* **Task to complete**: Once you find the line containing "set (s3 := s2", please retype it and every line after it to the end of the entries, exactly and with nothing added.

[Dataset entries]

(** The [do]-block from a fresh start. *)
Lemma attempt_wp s (Q : option unit -> TState -> Ledger -> Prop) :
  going s newLedger -> 1 <= n <= maxPackets ->
  (forall r s' g', ended s' g' -> Q r s' g') ->
  wpm P (attempt packets) s newLedger Q.
Proof.
  intros Hg Hn HQ. unfold attempt. fold n. cbv zeta.
  tstep. apply must_check_wp; [exact Hg|intros s1 H1; apply HQ, H1|].
  intros s1 Hg1 _ _. tstep. tstep. tstep. unfold orFail at 1. tstep. wcall; [repeat split|].
  intros b _. cbn [next contract P backendNext].
  destruct (going_live _ _ Hg1) as [_ _]. pose proof (proj2 Hg1) as Ha. pose proof (proj1 Hg1) as Hs.
  assert (Hagree : agree (s1 <| prepared := true |>) (newLedger <| l_prep := Some b |>)).
  { unfold agree in *. simpl in *. repeat split; try tauto; try discriminate. }
  destruct b; [|tstep; tstep; tstep; apply HQ, ended_fail; [exact Hagree|discriminate..]].
  tstep. tstep. apply must_check_wp; [split; [exact Hs|exact Hagree]|intros s2 H2; apply HQ, H2|].
  intros s2 Hg2 Hst2 _. tstep. tstep. tstep. unfold orFail at 1. tstep. wcall; [repeat split|].
  intros b _. cbn [next contract P backendNext].
  set (s3 := s2 <| startAttempted := true |>). set (g3 := (newLedger <| l_prep := Some true |>) <| l_start := Some b |>).
  assert (Hagree3 : agree s3 g3).
  { pose proof (proj2 Hg2) as H2. unfold agree, s3, g3 in *. simpl in *.
    repeat split; try tauto; try discriminate. }
  destruct b; [|tstep; tstep; tstep; apply HQ, ended_fail; [exact Hagree3|discriminate..]].
  assert (Hd : downloading 0 s3 g3) by (split; [split; [apply Hg2|exact Hagree3]|repeat split]).
  assert (Hc3 : l_clear g3 = None) by reflexivity.

  tstep. tstep. tstep. tstep. apply must_wait_wp with (k := 0); [exact Hd|intros s' g' H'; apply HQ, H'|].
  intros s4 g4 Hd4 Hw4 Hc4. simpl in Hw4, Hc4. tstep. tstep. tstep.
  apply (publishNext_wp 0); [exact Hd4|lia|lia|intros _; exact Hw4|lia|intros s' g' H'; apply HQ, H'|].
  intros s5 g5 Hd5 Hc5. rewrite Hc4 in Hc5. tstep. tstep. tstep.
  apply must_wait_wp with (k := 1); [exact Hd5|intros s' g' H'; apply HQ, H'|].
  intros s6 g6 Hd6 Hw6 Hc6. rewrite Hc5 in Hc6. simpl in Hw6. tstep. tstep. tstep.
  apply must_check_wp; [apply Hd6|intros s' H'; apply HQ, H'|].
  intros s7 Hg7 _ _. destruct (going_live _ _ Hg7) as [Hr7 Hq7].
  tstep. unfold orFail. tstep. wcall; [repeat split; try assumption; apply Hd6 || apply Hw6|].
  intros b _. cbn [next contract P backendNext].
  destruct b; [|tstep; tstep; tstep; apply HQ, ended_fail; [apply Hg7|discriminate..]].
  tstep. tstep. apply sendSections_wp;
    [split; [exact Hg7|apply Hd6]|reflexivity|exact Hn|intros s' g' H'; apply HQ, H'|].
  intros s8 g8 Hd8. tstep. apply waitForReady_wp; [exact Hd8|intros s' g' H'; apply HQ, H'|].
  intros s9 g9 Hd9 Hw9. tstep. apply drainQueue_wp; [exact Hd9|exact Hw9|intros s' g' H'; apply HQ, H'|].
  intros s10 g10 Hg10 Hdr. tstep. apply HQ. split; [discriminate|]. split; [discriminate|].
  split; [apply Hg10|]. intros _. exact Hdr.
Qed.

* **Written response**:
  set (s3 := s2 <| startAttempted := true |>). set (g3 := (newLedger <| l_prep := Some true |>) <| l_start := Some b |>).
  assert (Hagree3 : agree s3 g3).
  { pose proof (proj2 Hg2) as H2. unfold agree, s3, g3 in *. simpl in *.
    repeat split; try tauto; try discriminate. }
  destruct b; [|tstep; tstep; tstep; apply HQ, ended_fail; [exact Hagree3|discriminate..]].
  assert (Hd : downloading 0 s3 g3) by (split; [split; [apply Hg2|exact Hagree3]|repeat split]).
  assert (Hc3 : l_clear g3 = None) by reflexivity.

  tstep. tstep. tstep. tstep. apply must_wait_wp with (k := 0); [exact Hd|intros s' g' H'; apply HQ, H'|].
  intros s4 g4 Hd4 Hw4 Hc4. simpl in Hw4, Hc4. tstep. tstep. tstep.
  apply (publishNext_wp 0); [exact Hd4|lia|lia|intros _; exact Hw4|lia|intros s' g' H'; apply HQ, H'|].
  intros s5 g5 Hd5 Hc5. rewrite Hc4 in Hc5. tstep. tstep. tstep.
  apply must_wait_wp with (k := 1); [exact Hd5|intros s' g' H'; apply HQ, H'|].
  intros s6 g6 Hd6 Hw6 Hc6. rewrite Hc5 in Hc6. simpl in Hw6. tstep. tstep. tstep.
  apply must_check_wp; [apply Hd6|intros s' H'; apply HQ, H'|].
  intros s7 Hg7 _ _. destruct (going_live _ _ Hg7) as [Hr7 Hq7].
  tstep. unfold orFail. tstep. wcall; [repeat split; try assumption; apply Hd6 || apply Hw6|].
  intros b _. cbn [next contract P backendNext].
  destruct b; [|tstep; tstep; tstep; apply HQ, ended_fail; [apply Hg7|discriminate..]].
  tstep. tstep. apply sendSections_wp;
    [split; [exact Hg7|apply Hd6]|reflexivity|exact Hn|intros s' g' H'; apply HQ, H'|].
  intros s8 g8 Hd8. tstep. apply waitForReady_wp; [exact Hd8|intros s' g' H'; apply HQ, H'|].
  intros s9 g9 Hd9 Hw9. tstep. apply drainQueue_wp; [exact Hd9|exact Hw9|intros s' g' H'; apply HQ, H'|].
  intros s10 g10 Hg10 Hdr. tstep. apply HQ. split; [discriminate|]. split; [discriminate|].
  split; [apply Hg10|]. intros _. exact Hdr.
Qed.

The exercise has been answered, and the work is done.